Award-winning author Fiona Lowe brings us a sweeping Australian novel of lost love and tangled family secrets – set in Victoria's beautiful Western District. Families are complicated, nothing is black and white and love comes in many guises…
Descendants of Australian squattocracy, the three Chirnwell daughters come from a prominent, well-respected pastoral family in Western Victoria.
Eldest daughter Harriett Chirnwell has the perfect life – a successful career as a general surgeon, a loving husband who is Mayor of Billawarre, and a daughter who is destined to follow in her mother's footsteps.
Harriett's sister Xara has always lived in her sister's shadow. Falling short of her sister's standards of perfection and prestige, Xara juggles her many roles as a community advocate, a farmer's wife and mother to twin boys and a daughter with a severe disability.
Georgie, the youngest sister, is a passionate teacher in Melbourne. Unlike her elder sisters, Georgie is unmarried and has moved away from the rest of her family in Billawarre. But is she really happy?
All three sisters have a different and sometimes strained bond with their mother, Edwina, yet they come together to organise a party for her milestone birthday – the first since their father's death.

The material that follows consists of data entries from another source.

(* ===== verification/AsonFacts.v ===== *)
(** * AsonFacts: documents

    The decoder inverts the encoder on every document the model can build that
    is within the limits; every decoded document is one of those; decoding is
    idempotent through the canonical form. *)

From S2P Require Import Prelude Text AsonModel AsonCodec AsonScalarFacts.

(** ** Measures and ceilings of a document *)

Definition value_values (v : Value) : Z :=
  match v with
  | Scalar _ => 1
  | Vector l => len l
  | VRecord r => zsum cell_values (rec_values r)
  | VTable t => zsum (zsum cell_values) (table_rows t)
  end.

(** The lines a field is printed on. *)
Definition field_lines (f : Field) : list str :=
  match field_value f with
  | Scalar a => [field_key f ++ 58 :: write_atom a]
  | Vector l => [field_key f ++ 58 :: write_vector l]
  | VRecord r =>
      [field_key f ++ write_columns (rec_columns r) ++ [58];
       join 44 (write_cell <$> rec_values r)]
  | VTable t =>
      ((field_key f ++ 91 :: to_string (len (table_rows t)) ++ [93])
        ++ write_columns (table_columns t) ++ [58])
      :: ((fun row => join 44 (write_cell <$> row)) <$> table_rows t)
  end.

Definition unlines (ls : list str) : str := ls ≫= fun l => l ++ [10].

Section Limits.
Variable limits : Limits.

Definition columns_within (columns : list Key) : bool :=
  (len columns <=? max_columns limits)
  && forallb (fun k => str_len k <=? max_key_bytes limits) columns.

Definition value_within (v : Value) : bool :=
  match v with
  | Scalar a => atom_within (max_scalar_bytes limits) a
  | Vector l => vector_within limits l
  | VRecord r =>
      (1 <=? max_rows limits) && columns_within (rec_columns r)
      && forallb (cell_within limits) (rec_values r)
  | VTable t =>
      (len (table_rows t) <=? Z.min usize_max (max_rows limits))
      && columns_within (table_columns t)
      && forallb (forallb (cell_within limits)) (table_rows t)
  end.

Definition field_within (f : Field) : bool :=
  (str_len (field_key f) <=? max_key_bytes limits) && value_within (field_value f).
Lemma encode_hex_ascii l :
  forallb byte_ok l = true -> forallb (fun c => (0 <=? c) && (c <? 128)) (encode_hex l) = true.
Proof.
  induction l as [|b l IH]; [done|]. cbn [forallb].
  intros [Hb Hl]%andb_true_iff. rewrite encode_hex_cons. cbn [forallb]. rewrite IH by done.
  apply byte_nibbles in Hb as (H1%hex_digit_ascii & H2%hex_digit_ascii & _). lia.
Qed.

Lemma ascii_str_bytes s :
  forallb (fun c => (0 <=? c) && (c <? 128)) s = true -> str_bytes s = s.
Proof.
  induction s as [|c s IH]; [done|]. cbn [forallb]. intros [Hc Hs]%andb_true_iff.
  rewrite str_bytes_cons, IH by done. unfold encode_utf8.
  by apply andb_true_iff in Hc as [_ ->].
Qed.

Lemma decode_hex_loop_encode l :
  forallb byte_ok l = true -> decode_hex_loop (encode_hex l) = Ok l.
Proof.
  induction l as [|b l IH]; [done|]. cbn [forallb]. intros [Hb Hl]%andb_true_iff.
  rewrite encode_hex_cons. cbn [decode_hex_loop].
  pose proof (byte_nibbles b Hb) as (H1 & H2 & H3). unfold byte_ok in Hb. zbool.
  rewrite !hex_nibble_digit by done. cbn [mbind result_bind].
  unfold checked_add. rewrite H3. destruct (Z.leb_spec b u8_max); [|lia].
  cbn [ok_or mbind result_bind]. rewrite IH by done. done.
Qed.

Lemma len_encode_hex l : len (encode_hex l) = len l * 2.
Proof. induction l as [|b l IH]; [done|]. rewrite encode_hex_cons, !len_cons, IH. lia. Qed.

Lemma decode_hex_array_encode n l :
  length l = n -> forallb byte_ok l = true -> decode_hex_array n (encode_hex l) = Ok l.
Proof.
  intros Hn Hl. unfold decode_hex_array, str_len.
  rewrite ascii_str_bytes, len_encode_hex by by apply encode_hex_ascii.
  unfold len. rewrite Hn, Z.eqb_refl. by apply decode_hex_loop_encode.
Qed.

(** The bytes of a text that are all ASCII are the text. *)
Lemma str_bytes_ascii_inv s b :
  str_bytes s = b -> forallb (fun c => (0 <=? c) && (c <? 128)) b = true -> s = b.
Proof.
  intros <- Hb. rewrite forallb_str_bytes in Hb; [|intros x; lia].
  symmetry. by apply ascii_str_bytes.
Qed.

Lemma decode_hex_loop_inv b l :
  Nat.Even (length b) -> decode_hex_loop b = Ok l ->
  b = encode_hex l /\ forallb byte_ok l = true.
Proof.
  revert l. induction b as [b IH] using list_length_ind. intros l He H.
  destruct b as [|h [|x b]].
  - cbn in H. by injection H as <-.
  - by apply Nat.even_spec in He.
  - cbn in H. inv_ok.
    repeat match goal with H : hex_nibble _ = Ok _ |- _ => apply hex_nibble_inv in H as [? ->] end.
    match goal with H : checked_add _ _ _ = Some _ |- _ => apply checked_add_Some in H as [-> ?] end.
    match goal with H : decode_hex_loop b = Ok _ |- _ => apply IH in H as [-> ?] end;
      [|cbn; lia|apply Nat.even_spec in He; by apply Nat.even_spec].
    subst l. rewrite encode_hex_cons. cbn [forallb].
    match goal with H : 0 <= ?h < 16, H' : 0 <= ?l < 16 |- context [?h * 16 + ?l] =>
      destruct (nibbles_byte h l H H') as (-> & -> & ->) end.
    done.
Qed.

Lemma decode_hex_array_inv n s l :
  decode_hex_array n s = Ok l -> s = encode_hex l /\ length l = n /\ forallb byte_ok l = true.
Proof.
  unfold decode_hex_array. intros H. inv_ok. apply negb_false_iff, Z.eqb_eq in Hc.
  assert (Nat.Even (length (str_bytes s))) as He.
  { exists n. unfold str_len, len in Hc. lia. }
  apply decode_hex_loop_inv in H as [Hs Hb]; [|done].
  assert (s = encode_hex l) as ->.
  { apply str_bytes_ascii_inv; [done|]. by apply encode_hex_ascii. }
  unfold str_len in Hc. rewrite Hs, len_encode_hex in Hc. unfold len in Hc.
  split_and!; [done|lia|done].
Qed.

(** *** Challenges *)

(** What the types of the fields guarantee: [u64]s and byte arrays. *)
Definition array_ok (n : nat) (b : bytes) : bool := bool_decide (length b = n) && forallb byte_ok b.
Definition challenge_ok (c : ApprovalChallenge) : bool :=
  u64_ok (ch_session_id c) && u64_ok (ch_capabilities c) && u64_ok (ch_expires_at_millis c)
  && array_ok 16 (ch_session_binding c) && array_ok 16 (ch_policy_digest c)
  && array_ok 32 (ch_action_digest c) && array_ok 16 (ch_nonce c).
Definition Request_new (id : Z) (arguments : Arguments) (budget : Budget)
    : result RequestError Request :=
  if id =? 0 then Err (RE_InvalidUnsigned "i")
  else if match arguments with ACancel target_id => target_id =? id | _ => false end
  then Err (RE_UnexpectedValue "i")
  else
    _ ← Arguments_validate arguments;
    _ ← match arguments with
        | ABatch nodes =>
            n ← (if len nodes <=? u32_max then Ok (len nodes) else Err (RE_InvalidLimit "a"));
            if (b_tokens budget <? n) || (b_records budget <? n)
            then Err (RE_InvalidLimit "u") else Ok tt
        | AFs actions =>
            n ← (if len actions <=? u32_max then Ok (len actions) else Err (RE_InvalidLimit "a"));
            if (b_tokens budget <? n) || (b_records budget <? n)
            then Err (RE_InvalidLimit "u") else Ok tt
        | _ => Ok tt
        end;
    _ ← Budget_validate budget;
    Ok (mkRequest id arguments budget None).

Definition with_permit (r : Request) (permit : bytes) : Request :=
  mkRequest (rq_id r) (rq_arguments r) (rq_budget r) (Some permit).

Definition Request_decode (document : Document) : result RequestError Request :=
  has_permit ← (if is_ok (E := RequestError) (expect_fields document ENVELOPE_FIELDS)
                then Ok false
                else _ ← expect_fields document PERMITTED_ENVELOPE_FIELDS; Ok true);
  _ ← expect_unsigned (Document_get document (L "t")) "t" 1;
  id ← unsigned (Document_get document (L "i")) "i";
  operation_text ← text (Document_get document (L "o")) "o";
  operation ← ok_or (operation_of_text operation_text) RE_UnsupportedOperation;
  value ← ok_or (Document_get document (L "a")) RE_Fields;
  arguments ← Arguments_decode operation value;
  budget_record ← record (Document_get document (L "u")) "u";
  _ ← expect_columns budget_record BUDGET_COLUMNS;
  let budget_values := rec_values budget_record in
  tok ← (n ← unsigned_cell (cell_at budget_values 0) "tok"; narrow_u32 n "tok");
  rec ← (n ← unsigned_cell (cell_at budget_values 1) "rec"; narrow_u32 n "rec");
  ms ← unsigned_cell (cell_at budget_values 2) "ms";
  budget ← Budget_new tok rec ms;
  request ← Request_new id arguments budget;
  if (has_permit : bool) then
    v ← text (Document_get document (L "v")) "v";
    permit ← map_err (fun _ => RE_InvalidText "v") (token_parse v);
    Ok (with_permit request permit)
  else Ok request.

Definition id_hint (document : Document) : option Z :=
  match to_option (unsigned (E := RequestError) (Document_get document (L "i")) "i") with
  | Some id => if id =? 0 then None else Some id
  | None => None
  end.

Definition Request_encode (r : Request) : result BuildError Document :=
  t ← scalar_field (L "t") (L "1");
  i ← scalar_field (L "i") (to_string (rq_id r));
  o ← scalar_field (L "o") [operation_id (Request_operation r)];
  a ← Key_new (L "a");
  value ← Arguments_encode (rq_arguments r);
  u ← Key_new (L "u");
  budget ← record_value BUDGET_COLUMNS
    [unsigned_value (b_tokens (rq_budget r)); unsigned_value (b_records (rq_budget r));
     unsigned_value (b_millis (rq_budget r))];
  permit ← match rq_permit r with
           | Some permit => v ← scalar_field (L "v") (token_encode permit); Ok [v]
           | None => Ok []
           end;
  Document_new ([t; i; o; mkField a value; mkField u budget] ++ permit).
(* ===== verification/RequestFacts.v ===== *)
(** * RequestFacts: the argument schemas

    For every operation family, decoding accepts exactly the ASON values that
    encoding produces of valid arguments, and gives those arguments back. *)

From S2P Require Import Prelude Text AsonModel AsonCodec AsonScalarFacts AsonFacts AsonSound.
From S2P Require Import Graph Wire Capability Request.

(** ** Readers of this file *)

Lemma text_vector_ok cell field l :
  text_vector cell field = Ok l <-> cell = text_vector_value l.
Proof.
  unfold text_vector, text_vector_value. destruct cell as [a|values]; [done|].
  rewrite mapM_ok. split.
  - intros H. f_equal. induction H as [|x y l k Hxy _ IH]; [done|]. cbn.
    destruct x; try done. injection Hxy as ->. by f_equal.
  - intros [= ->]. induction l as [|s l IH]; [constructor|]. by constructor.
Qed.

Lemma unsigned_vector_ok cell field l :
  unsigned_vector cell field = Ok l <->
  cell = CVector ((fun n => AText (to_string n)) <$> l) /\ forallb u64_ok l = true.
Proof.
  unfold unsigned_vector. destruct cell as [a|values]; [naive_solver|].
  rewrite mapM_ok. split.
  - intros H. induction H as [|x y l k Hxy _ IH]; [done|].
    apply unsigned_atom_ok in Hxy as [-> Hy]. destruct IH as [[= ->] Hk]. cbn.
    rewrite Hk, andb_true_r. split; [done|]. unfold u64_ok. lia.
  - intros [[= ->] Hl]. induction l as [|n l IH]; [constructor|].
    cbn in Hl. unfold u64_ok in Hl at 1. apply andb_true_iff in Hl as [Hn Hl].
    constructor; [|by apply IH]. apply unsigned_atom_ok. split; [done|lia].
Qed.

Lemma atom_vector_ok cell field l : atom_vector cell field = Ok l <-> cell = CVector l.
Proof. unfold atom_vector. destruct cell; naive_solver. Qed.

Lemma optional_text_cell_ok cell field o :
  optional_text_cell cell field = Ok o <->
  cell = match o with Some s => text_value s | None => CAtom Null end.
Proof. unfold optional_text_cell, text_value. destruct cell as [[]|], o; naive_solver. Qed.

Lemma optional_reference_cell_ok cell field o :
  optional_reference_cell cell field = Ok o <->
  cell = match o with Some n => CAtom (Reference n) | None => CAtom Null end
  /\ match o with Some n => n <> 0 | None => True end.
Proof.
  unfold optional_reference_cell. destruct cell as [[|n|]|], o as [m|]; try naive_solver.
  - destruct (Z.eqb_spec n 0); naive_solver.
  - destruct (Z.eqb_spec n 0); naive_solver.
Qed.

Lemma text_formula_atom_ok value field s :
  text_formula_atom value field = Ok s <-> value = AText s.
Proof. unfold text_formula_atom. destruct value; naive_solver. Qed.

Lemma reference_formula_atom_ok value n :
  reference_formula_atom value = Ok n <-> value = Reference n /\ n <> 0.
Proof.
  unfold reference_formula_atom. destruct value as [|m|]; try naive_solver.
  destruct (Z.eqb_spec m 0); naive_solver.
Qed.

Lemma InputSource_decode_ok cell s : InputSource_decode cell = Ok s <-> cell = InputSource_encode s.
Proof. destruct cell as [[]|], s; cbn; unfold text_value; naive_solver. Qed.

Lemma PatchContent_decode_ok atom c :
  PatchContent_decode atom = Ok c <->
  atom = PatchContent_encode c /\ match c with PReference n => n <> 0 | _ => True end.
Proof.
  destruct atom as [|n|s], c as [s'|m]; cbn; try naive_solver;
    destruct (Z.eqb_spec n 0); naive_solver.
Qed.

Lemma validated_ok {A} (validate : A -> result RequestError unit) a b :
  validated validate a = Ok b <-> b = a /\ validate a = Ok tt.
Proof.
  unfold validated. rewrite bind_ok. split; [intros ([] & ? & [= <-]); done|].
  intros [-> ?]. by exists tt.
Qed.

Ltac inv_request :=
  repeat first
    [ progress inv_readers
    | match goal with
      | H : text_vector _ _ = Ok _ |- _ => apply text_vector_ok in H
      | H : unsigned_vector _ _ = Ok _ |- _ => apply unsigned_vector_ok in H as [? ?]
      | H : atom_vector _ _ = Ok _ |- _ => apply atom_vector_ok in H
      | H : optional_text_cell _ _ = Ok _ |- _ => apply optional_text_cell_ok in H
      | H : optional_reference_cell _ _ = Ok _ |- _ =>
          apply optional_reference_cell_ok in H as [? ?]
      | H : text_formula_atom _ _ = Ok _ |- _ => apply text_formula_atom_ok in H
      | H : reference_formula_atom _ = Ok _ |- _ => apply reference_formula_atom_ok in H as [? ?]
      | H : InputSource_decode _ = Ok _ |- _ => apply InputSource_decode_ok in H
      | H : PatchContent_decode _ = Ok _ |- _ => apply PatchContent_decode_ok in H as [? ?]
      | H : validated _ _ = Ok _ |- _ => apply validated_ok in H as [? ?]
      end ].
Lemma Arguments_encode_batch nodes t :
  Arguments_encode (ABatch nodes) = Ok (VTable t) <->
  table_columns t = BATCH_COLUMNS /\ mapM BatchNode_encode nodes = Ok (table_rows t).
Proof.
  cbn [Arguments_encode]. fold BatchNode_encode. rewrite bind_ok. split.
  - intros (rows & Hrows & H). pose proof (encode_nodes_widths _ _ Hrows).
    rewrite table_value_inv in H by done. by subst.
  - intros [Hc Hrows]. exists (table_rows t). split; [done|].
    pose proof (encode_nodes_widths _ _ Hrows).
    rewrite table_value_inv by done. by destruct t; cbn in *; subst.
Qed.

Section Batches.
Context (arguments_decode : Operation -> Value -> result RequestError Arguments).
Context `{Hcodec : !ArgumentsCodec arguments_decode (fun op => negb (is_batch_or_cancel op))}.

Lemma BatchArgs_decode_ok t nodes :
  value_ok (VTable t) = true ->
  BatchArgs_decode_with arguments_decode t = Ok nodes <->
  Arguments_encode (ABatch nodes) = Ok (VTable t) /\ forallb BatchNode_ok nodes = true
  /\ BatchArgs_validate nodes = Ok tt.
Proof.
  intros Hv. rewrite Arguments_encode_batch. unfold BatchArgs_decode_with. split.
  - intros H. inv_request. subst x0. rename select (table_columns t = _) into Hcols.
    rename select (mapM _ _ = Ok _) into Hrows. apply mapM_ok in Hrows.
    assert (Forall2 (fun row n => BatchNode_encode n = Ok row /\ BatchNode_ok n = true)
              (table_rows t) nodes) as HF.
    { eapply Forall2_impl_elem; [exact Hrows|]. intros row n Hrow Hn.
      apply (value_ok_table_rows t) in Hrow as [Hl Hc]; [|done]. rewrite Hcols in Hl.
      by apply BatchNode_decode_inv in Hn as (? & ? & _). }
    split_and!; [done| | |done].
    + apply mapM_ok, list.Forall2_flip.
      by eapply Forall2_impl_elem; [exact HF|intros ?? _ [? _]].
    + apply forallb_forall. intros n Hn%list_elem_of_In.
      apply list_elem_of_lookup in Hn as [i Hi].
      by destruct (Forall2_lookup_r _ _ _ _ _ HF Hi) as (row & _ & _ & ?).
  - intros ([Hcols Hrows] & Hok & Hva). pose proof (BatchArgs_validate_nodes _ Hva) as HF.
    apply bind_ok. exists tt. split; [by apply expect_table_columns_ok|].
    apply bind_ok. exists nodes. split; [|by apply validated_ok].
    apply mapM_ok in Hrows. apply mapM_ok. clear Hva. revert Hok HF.
    induction Hrows as [|n row nodes rows Hn _ IH]; [constructor|].
    cbn [forallb]. intros Hok HF. zbool. apply list.Forall_cons in HF as [? ?].
    constructor; [by apply BatchNode_decode_encode|by apply IH].
Qed.
End Batches.

(** ** The arguments *)

Lemma Arguments_encode_value a v :
  Arguments_encode a = Ok v ->
  match Arguments_operation a with
  | OpFs | OpBatch => exists t, v = VTable t
  | op => if is_reference_formula op then exists l, v = Vector l else exists r, v = VRecord r
  end.
Proof.
  assert (forall cols cells v, record_value cols cells = Ok v -> exists r, v = VRecord r) as Hr.
  { unfold record_value. intros * H. inv_ok. naive_solver. }
  assert (forall cols rows v, table_value cols rows = Ok v -> exists t, v = VTable t) as Ht.
  { unfold table_value. intros * H. inv_ok. naive_solver. }
  destruct a as [| | | | | | | |a|]; cbn [Arguments_encode Arguments_operation]; try apply Hr.
  - apply Ht.
  - intros H. inv_ok. by eapply Ht.
  - unfold RefArgs_encode, RefArgs_operation. intros [= <-]. destruct (ref_formula a); naive_solver.
Qed.

Section Knot.
Context (batch_decode : Table -> result RequestError (list BatchNode)).

Lemma Arguments_decode_plain op v a :
  op <> OpBatch -> value_ok v = true ->
  Arguments_decode_with batch_decode op v = Ok a <->
  Arguments_operation a = op /\ Arguments_encode a = Ok v /\ Arguments_ok a = true
  /\ Arguments_validate a = Ok tt.
Proof.
  intros Hop Hv. unfold Arguments_decode_with. split.
  - destruct op; try done; cbn [is_reference_formula Arguments_decode_record];
      destruct v as [|l|r|t]; try done; intros (b & Hb & ->)%fmap_ok;
      (apply ExecArgs_decode_ok in Hb || apply ReadArgs_decode_ok in Hb
       || apply ListArgs_decode_ok in Hb || apply SearchArgs_decode_ok in Hb
       || apply PatchArgs_decode_ok in Hb || apply SnapshotArgs_decode_ok in Hb
       || apply FsArgs_decode_ok in Hb || apply RefArgs_decode_ok in Hb
       || apply CancelArgs_decode_ok in Hb); naive_solver.
  - intros (<- & Henc & Hok & Hva). pose proof (Arguments_encode_value _ _ Henc) as Hshape.
    destruct a as [a|a|a|a|a|l|l|a|a|n]; cbn [Arguments_operation] in *; try done;
      cbn [is_reference_formula] in *; try (destruct Hshape as [r ->]);
      cbn [Arguments_decode_record].
    1-7, 9: apply fmap_ok; eexists; split; [|reflexivity].
    1: by apply ExecArgs_decode_ok.
    1: by apply ReadArgs_decode_ok.
    1: by apply ListArgs_decode_ok.
    1: by apply SearchArgs_decode_ok.
    1: by apply PatchArgs_decode_ok.
    1: by apply FsArgs_decode_ok.
    1: by apply SnapshotArgs_decode_ok.
    1: by apply CancelArgs_decode_ok.
    assert (is_reference_formula (RefArgs_operation a) = true
            /\ exists values, v = Vector values) as [Href [values ->]].
    { unfold RefArgs_operation in *. destruct (ref_formula a); naive_solver. }
    rewrite Href. apply fmap_ok. exists a. split; [|done].
    by apply RefArgs_decode_ok.
Qed.

#[export] Instance Arguments_decode_plain_codec :
  ArgumentsCodec (Arguments_decode_with batch_decode) (fun op => negb (is_batch_or_cancel op)).
Proof. intros op v a Hop Hv. apply Arguments_decode_plain; [by destruct op|done]. Qed.
End Knot.

#[export] Instance Arguments_decode_codec : ArgumentsCodec Arguments_decode (fun _ => true).
Proof.
  intros op v a _ Hv. unfold Arguments_decode.
  destruct (decide (op = OpBatch)) as [->|Hop]; [|by apply Arguments_decode_plain].
  unfold Arguments_decode_with at 1. cbn [is_reference_formula]. split.
  - destruct v as [| | |t]; try done. intros (nodes & Hn & ->)%fmap_ok.
    apply BatchArgs_decode_ok in Hn as (? & ? & ?); [|apply _|done].
    by rewrite Arguments_ok_batch.
  - intros (Hop & Henc & Hok & Hva). pose proof (Arguments_encode_value _ _ Henc) as Hshape.
    destruct a as [| | | | | |nodes| |a|]; try done;
      [|unfold Arguments_operation, RefArgs_operation in Hop; by destruct (ref_formula a)].
    destruct Hshape as [t ->]. apply fmap_ok. exists nodes. split; [|done].
    rewrite Arguments_ok_batch in Hok. apply BatchArgs_decode_ok; [apply _|done|done].
Qed.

When Edwina arrives at her party on the arm of a new man, the lives of the Chirnwell sisters are suddenly flooded with scandal. Criminal accusations, a daughter in crisis, and a long-held secret over fifty years in the making… Could this threaten the Chirnwell's perfect façade and livelihood forever?
To survive the shame brought down on them, the family must learn to pull together or risk losing each other forever…
Fiona Lowe has been a midwife, a sexual health counsellor and a family support worker - an ideal career path for an author who writes novels about family and relationships. A recipient of the prestigious USA RITA award and the Australian RUBY award, Fiona's books are set in small country towns, feature real people facing difficult choices and explore how family ties and relationships impact our decisions. Fiona spent her early years in Papua New Guinea where, without television, reading was her best form of entertainment – inevitably leading to a lifelong love of books. Daughter of Mine is Fiona's 28th novel. Fiona Lowe lives in Western Victoria. Visit www.fionalowe.com
Daughter Of Mine
Author: Fiona Lowe
Question: What inspired you to write Daughter Of Mine?
Fiona Lowe: The first seed was a family wedding. My aunt, who has adult children, remarried at 70 to a man with adult children. Although this wedding was a happy event, I wondered what would happen in a family if the adult children were not all happy with the new relationship. I decided to make the four protagonists women because, in general, women are more vocal about their feelings. I made them mother, daughters and sisters, because those relationships come with expectations and can often be fraught.
Question: Why did you decide to set the book in Western Victoria?
Fiona Lowe: I wanted to write about an establishment family who are very secure in who they are and where they come from. Many families in the Western District of Victoria have a long history not just in the district but long before that. I created the Mannering family. They are well respected in their township and can date their family tree back to England in the 1700s. They've been in the district since 1836 when their forebears crossed the Moorabool River with a mob of sheep. They're known for their philanthropy, their wealth and political and business power in the community and within the family they believe they know their family history. Except there are a few skeletons in the cupboard that have been covered up over the generations and are now silently impacting on the current generation.
Question: How much of the story is inspired by true events and locations?
Fiona Lowe: I created a town but I have placed it in the beautiful Western District and the real towns of Colac, Geelong, Camperdown and Hamiliton are mentioned. I visited some historic mansions in the area and toured the gardens to get a sense of the bygone era of wealth and privilege so I could contemplate how that might impact on the families today. Although the book is set in 2017, the Vietnam War plays a role, as does flower power, Carnaby Street, London, the introduction of the contraceptive pill and the first moon landing. Also, Harriet's husband's antics were sadly inspired by half a dozen local events over the last decade but I don't want to give away spoilers!
Question: What was the best thing about creating the character of Harriett?
Fiona Lowe: Ah, Harriet! She's a complicated woman. Just when you think she's an out and out bitch, you see the pieces of good in her. There are times when I really didn't like her, times when I felt sorry for her, and there were times when I cheered her on. Sometimes Harriet gets to say things I can only dream of being able to say because they would cause too much pain and angst even if they're correct.